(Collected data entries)
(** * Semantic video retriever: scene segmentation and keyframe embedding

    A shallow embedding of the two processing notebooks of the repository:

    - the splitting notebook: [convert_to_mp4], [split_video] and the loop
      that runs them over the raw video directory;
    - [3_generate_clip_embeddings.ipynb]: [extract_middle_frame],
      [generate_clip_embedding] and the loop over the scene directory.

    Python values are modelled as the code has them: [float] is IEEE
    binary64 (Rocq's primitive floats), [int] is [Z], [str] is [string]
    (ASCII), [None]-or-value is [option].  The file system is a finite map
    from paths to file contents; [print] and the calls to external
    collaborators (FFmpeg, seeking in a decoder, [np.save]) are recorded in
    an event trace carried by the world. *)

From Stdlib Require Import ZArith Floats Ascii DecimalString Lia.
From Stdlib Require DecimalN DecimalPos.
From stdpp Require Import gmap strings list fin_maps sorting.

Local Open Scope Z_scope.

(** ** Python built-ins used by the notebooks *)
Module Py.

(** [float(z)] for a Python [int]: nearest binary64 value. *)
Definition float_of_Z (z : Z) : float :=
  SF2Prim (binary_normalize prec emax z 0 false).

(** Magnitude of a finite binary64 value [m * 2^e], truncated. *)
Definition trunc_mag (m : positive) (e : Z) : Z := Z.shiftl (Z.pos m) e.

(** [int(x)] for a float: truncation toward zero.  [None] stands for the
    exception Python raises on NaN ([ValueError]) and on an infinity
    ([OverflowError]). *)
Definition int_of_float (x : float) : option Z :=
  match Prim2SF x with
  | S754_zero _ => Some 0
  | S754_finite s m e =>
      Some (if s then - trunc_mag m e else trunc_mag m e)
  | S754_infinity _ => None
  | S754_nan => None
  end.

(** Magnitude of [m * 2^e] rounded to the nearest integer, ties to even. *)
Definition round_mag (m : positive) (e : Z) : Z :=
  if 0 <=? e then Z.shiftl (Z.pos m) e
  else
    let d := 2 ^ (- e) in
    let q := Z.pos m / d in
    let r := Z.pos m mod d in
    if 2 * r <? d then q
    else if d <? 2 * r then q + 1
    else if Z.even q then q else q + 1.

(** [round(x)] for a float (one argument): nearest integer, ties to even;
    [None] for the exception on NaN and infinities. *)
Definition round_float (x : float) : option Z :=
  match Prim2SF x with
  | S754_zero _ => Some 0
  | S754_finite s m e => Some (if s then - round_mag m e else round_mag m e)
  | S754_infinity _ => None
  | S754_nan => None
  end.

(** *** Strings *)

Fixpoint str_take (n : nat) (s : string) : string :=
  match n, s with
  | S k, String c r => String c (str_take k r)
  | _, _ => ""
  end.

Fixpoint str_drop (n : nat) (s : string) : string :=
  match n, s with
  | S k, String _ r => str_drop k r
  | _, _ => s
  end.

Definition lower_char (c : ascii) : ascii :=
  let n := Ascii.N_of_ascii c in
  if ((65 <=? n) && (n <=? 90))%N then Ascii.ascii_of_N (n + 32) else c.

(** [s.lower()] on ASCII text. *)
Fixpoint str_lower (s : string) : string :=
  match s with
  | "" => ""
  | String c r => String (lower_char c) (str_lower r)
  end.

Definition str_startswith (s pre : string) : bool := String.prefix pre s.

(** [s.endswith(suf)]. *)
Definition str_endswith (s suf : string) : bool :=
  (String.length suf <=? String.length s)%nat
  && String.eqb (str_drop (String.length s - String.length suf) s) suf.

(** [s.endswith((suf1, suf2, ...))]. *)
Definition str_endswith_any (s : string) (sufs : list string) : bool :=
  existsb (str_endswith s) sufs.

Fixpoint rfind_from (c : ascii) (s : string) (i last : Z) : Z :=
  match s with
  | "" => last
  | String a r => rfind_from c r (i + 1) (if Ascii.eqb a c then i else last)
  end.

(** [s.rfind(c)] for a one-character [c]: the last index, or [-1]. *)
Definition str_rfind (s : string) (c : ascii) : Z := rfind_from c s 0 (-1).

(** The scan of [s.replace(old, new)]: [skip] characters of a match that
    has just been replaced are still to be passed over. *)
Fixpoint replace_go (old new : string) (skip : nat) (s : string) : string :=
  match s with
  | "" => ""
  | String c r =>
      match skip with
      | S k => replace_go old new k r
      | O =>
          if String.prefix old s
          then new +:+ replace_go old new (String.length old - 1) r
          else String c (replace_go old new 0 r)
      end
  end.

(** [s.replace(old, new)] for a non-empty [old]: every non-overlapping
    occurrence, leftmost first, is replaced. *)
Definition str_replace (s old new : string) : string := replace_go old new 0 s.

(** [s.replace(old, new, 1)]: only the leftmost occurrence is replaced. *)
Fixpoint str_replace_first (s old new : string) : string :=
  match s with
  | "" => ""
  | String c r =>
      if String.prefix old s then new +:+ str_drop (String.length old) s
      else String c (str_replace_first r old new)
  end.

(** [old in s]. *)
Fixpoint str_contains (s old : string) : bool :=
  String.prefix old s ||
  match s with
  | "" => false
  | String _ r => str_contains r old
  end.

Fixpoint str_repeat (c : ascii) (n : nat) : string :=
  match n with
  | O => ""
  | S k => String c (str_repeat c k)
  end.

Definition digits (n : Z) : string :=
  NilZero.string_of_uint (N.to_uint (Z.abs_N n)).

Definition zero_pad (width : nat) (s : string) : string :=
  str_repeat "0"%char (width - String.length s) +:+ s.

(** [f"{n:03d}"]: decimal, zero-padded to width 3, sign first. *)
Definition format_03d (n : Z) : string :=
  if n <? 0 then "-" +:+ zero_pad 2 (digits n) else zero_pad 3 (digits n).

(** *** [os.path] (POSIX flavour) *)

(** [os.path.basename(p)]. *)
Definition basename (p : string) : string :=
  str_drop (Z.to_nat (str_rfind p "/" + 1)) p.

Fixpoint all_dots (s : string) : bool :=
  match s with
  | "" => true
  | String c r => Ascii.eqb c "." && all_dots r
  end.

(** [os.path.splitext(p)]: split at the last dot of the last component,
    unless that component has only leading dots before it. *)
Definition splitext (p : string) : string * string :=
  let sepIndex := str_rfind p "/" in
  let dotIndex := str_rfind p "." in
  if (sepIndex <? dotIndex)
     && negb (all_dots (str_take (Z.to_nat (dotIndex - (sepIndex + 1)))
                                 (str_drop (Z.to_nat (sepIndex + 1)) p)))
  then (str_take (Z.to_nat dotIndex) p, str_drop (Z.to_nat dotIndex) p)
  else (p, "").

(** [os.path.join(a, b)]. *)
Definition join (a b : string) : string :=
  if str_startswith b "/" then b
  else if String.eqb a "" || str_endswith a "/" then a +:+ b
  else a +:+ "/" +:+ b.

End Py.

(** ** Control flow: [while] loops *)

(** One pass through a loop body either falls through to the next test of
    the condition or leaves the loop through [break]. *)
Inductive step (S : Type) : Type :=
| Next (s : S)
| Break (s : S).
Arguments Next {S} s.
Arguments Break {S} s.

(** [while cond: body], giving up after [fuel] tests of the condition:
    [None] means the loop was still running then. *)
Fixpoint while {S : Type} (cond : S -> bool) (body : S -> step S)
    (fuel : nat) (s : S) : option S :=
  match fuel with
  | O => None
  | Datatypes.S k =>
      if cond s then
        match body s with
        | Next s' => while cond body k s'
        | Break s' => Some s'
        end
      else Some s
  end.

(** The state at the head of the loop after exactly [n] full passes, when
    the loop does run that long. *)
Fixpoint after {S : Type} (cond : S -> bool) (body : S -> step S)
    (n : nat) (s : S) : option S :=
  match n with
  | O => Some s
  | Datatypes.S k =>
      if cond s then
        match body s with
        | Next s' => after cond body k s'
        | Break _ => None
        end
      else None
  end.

--

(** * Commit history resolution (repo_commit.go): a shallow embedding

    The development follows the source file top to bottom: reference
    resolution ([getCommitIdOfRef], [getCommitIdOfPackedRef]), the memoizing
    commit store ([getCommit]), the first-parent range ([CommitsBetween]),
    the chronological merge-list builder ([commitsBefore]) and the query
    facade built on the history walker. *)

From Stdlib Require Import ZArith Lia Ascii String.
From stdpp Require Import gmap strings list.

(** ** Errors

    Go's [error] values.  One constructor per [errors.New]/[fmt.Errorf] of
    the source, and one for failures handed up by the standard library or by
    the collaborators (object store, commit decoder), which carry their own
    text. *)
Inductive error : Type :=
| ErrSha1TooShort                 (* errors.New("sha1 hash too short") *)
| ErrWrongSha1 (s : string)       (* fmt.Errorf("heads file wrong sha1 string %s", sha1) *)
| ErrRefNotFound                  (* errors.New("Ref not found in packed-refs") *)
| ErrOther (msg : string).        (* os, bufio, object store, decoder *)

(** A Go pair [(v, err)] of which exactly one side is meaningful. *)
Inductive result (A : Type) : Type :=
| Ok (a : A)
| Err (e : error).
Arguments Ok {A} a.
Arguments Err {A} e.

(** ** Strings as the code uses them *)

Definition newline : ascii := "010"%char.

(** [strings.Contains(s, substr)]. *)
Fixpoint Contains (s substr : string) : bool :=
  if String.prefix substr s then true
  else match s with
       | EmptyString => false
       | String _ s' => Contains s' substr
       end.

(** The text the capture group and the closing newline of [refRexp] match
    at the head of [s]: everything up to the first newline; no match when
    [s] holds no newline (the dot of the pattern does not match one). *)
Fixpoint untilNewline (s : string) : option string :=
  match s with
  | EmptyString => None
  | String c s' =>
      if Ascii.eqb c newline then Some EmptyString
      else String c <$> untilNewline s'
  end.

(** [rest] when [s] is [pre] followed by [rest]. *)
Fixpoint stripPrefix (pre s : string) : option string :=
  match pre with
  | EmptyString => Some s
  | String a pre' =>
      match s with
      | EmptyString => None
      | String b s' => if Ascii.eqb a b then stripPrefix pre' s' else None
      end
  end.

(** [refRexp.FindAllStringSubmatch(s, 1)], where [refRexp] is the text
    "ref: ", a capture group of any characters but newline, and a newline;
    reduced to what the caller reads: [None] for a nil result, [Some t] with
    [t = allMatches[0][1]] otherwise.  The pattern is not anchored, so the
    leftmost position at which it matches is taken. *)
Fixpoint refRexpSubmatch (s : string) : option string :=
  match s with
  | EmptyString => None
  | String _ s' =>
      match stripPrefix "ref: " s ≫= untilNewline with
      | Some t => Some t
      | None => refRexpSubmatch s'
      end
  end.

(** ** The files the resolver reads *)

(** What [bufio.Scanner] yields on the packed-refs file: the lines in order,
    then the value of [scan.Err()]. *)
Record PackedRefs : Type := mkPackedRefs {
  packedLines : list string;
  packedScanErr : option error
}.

...

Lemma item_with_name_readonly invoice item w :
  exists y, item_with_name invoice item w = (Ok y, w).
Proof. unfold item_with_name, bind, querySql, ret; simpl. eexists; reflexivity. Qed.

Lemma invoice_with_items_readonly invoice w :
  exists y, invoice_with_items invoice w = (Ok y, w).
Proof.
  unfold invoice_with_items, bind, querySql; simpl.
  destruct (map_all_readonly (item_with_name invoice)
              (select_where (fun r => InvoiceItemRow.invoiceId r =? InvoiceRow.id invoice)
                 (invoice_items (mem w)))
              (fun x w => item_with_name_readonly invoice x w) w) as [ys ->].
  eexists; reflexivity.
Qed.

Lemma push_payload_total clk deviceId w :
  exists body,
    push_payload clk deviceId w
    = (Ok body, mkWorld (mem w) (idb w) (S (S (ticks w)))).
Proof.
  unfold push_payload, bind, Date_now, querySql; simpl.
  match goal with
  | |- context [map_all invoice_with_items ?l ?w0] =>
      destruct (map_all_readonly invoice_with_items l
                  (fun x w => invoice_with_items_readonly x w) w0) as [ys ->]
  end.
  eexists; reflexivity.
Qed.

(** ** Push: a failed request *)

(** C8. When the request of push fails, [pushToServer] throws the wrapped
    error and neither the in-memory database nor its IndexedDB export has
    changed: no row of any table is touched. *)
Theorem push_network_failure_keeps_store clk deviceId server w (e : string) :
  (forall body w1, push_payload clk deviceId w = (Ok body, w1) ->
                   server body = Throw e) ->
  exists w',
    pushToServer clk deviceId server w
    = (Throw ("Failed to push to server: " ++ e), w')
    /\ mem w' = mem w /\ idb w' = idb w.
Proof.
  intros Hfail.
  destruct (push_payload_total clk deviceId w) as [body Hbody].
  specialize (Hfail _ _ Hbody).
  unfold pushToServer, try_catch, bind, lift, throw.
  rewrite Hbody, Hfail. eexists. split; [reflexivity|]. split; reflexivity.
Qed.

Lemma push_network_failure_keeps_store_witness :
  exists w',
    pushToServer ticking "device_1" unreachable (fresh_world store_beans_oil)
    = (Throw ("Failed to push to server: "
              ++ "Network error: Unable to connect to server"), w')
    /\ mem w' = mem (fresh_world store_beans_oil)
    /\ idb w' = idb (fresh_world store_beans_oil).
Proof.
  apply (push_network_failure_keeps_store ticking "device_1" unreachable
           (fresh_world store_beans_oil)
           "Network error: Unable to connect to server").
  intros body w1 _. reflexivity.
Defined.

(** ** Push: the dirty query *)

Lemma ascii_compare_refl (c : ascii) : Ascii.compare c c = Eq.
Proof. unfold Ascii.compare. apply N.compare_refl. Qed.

Task directions
Copy the stretch of the records above that runs from the line with "(** * Semantic" through the line with "Definition int_of_float (x". Both end lines belong in the copy, and nothing else does.

Answer below
(** * Semantic video retriever: scene segmentation and keyframe embedding

    A shallow embedding of the two processing notebooks of the repository:

    - the splitting notebook: [convert_to_mp4], [split_video] and the loop
      that runs them over the raw video directory;
    - [3_generate_clip_embeddings.ipynb]: [extract_middle_frame],
      [generate_clip_embedding] and the loop over the scene directory.

    Python values are modelled as the code has them: [float] is IEEE
    binary64 (Rocq's primitive floats), [int] is [Z], [str] is [string]
    (ASCII), [None]-or-value is [option].  The file system is a finite map
    from paths to file contents; [print] and the calls to external
    collaborators (FFmpeg, seeking in a decoder, [np.save]) are recorded in
    an event trace carried by the world. *)

From Stdlib Require Import ZArith Floats Ascii DecimalString Lia.
From Stdlib Require DecimalN DecimalPos.
From stdpp Require Import gmap strings list fin_maps sorting.

Local Open Scope Z_scope.

(** ** Python built-ins used by the notebooks *)
Module Py.

(** [float(z)] for a Python [int]: nearest binary64 value. *)
Definition float_of_Z (z : Z) : float :=
  SF2Prim (binary_normalize prec emax z 0 false).

(** Magnitude of a finite binary64 value [m * 2^e], truncated. *)
Definition trunc_mag (m : positive) (e : Z) : Z := Z.shiftl (Z.pos m) e.

(** [int(x)] for a float: truncation toward zero.  [None] stands for the
    exception Python raises on NaN ([ValueError]) and on an infinity
    ([OverflowError]). *)
Definition int_of_float (x : float) : option Z :=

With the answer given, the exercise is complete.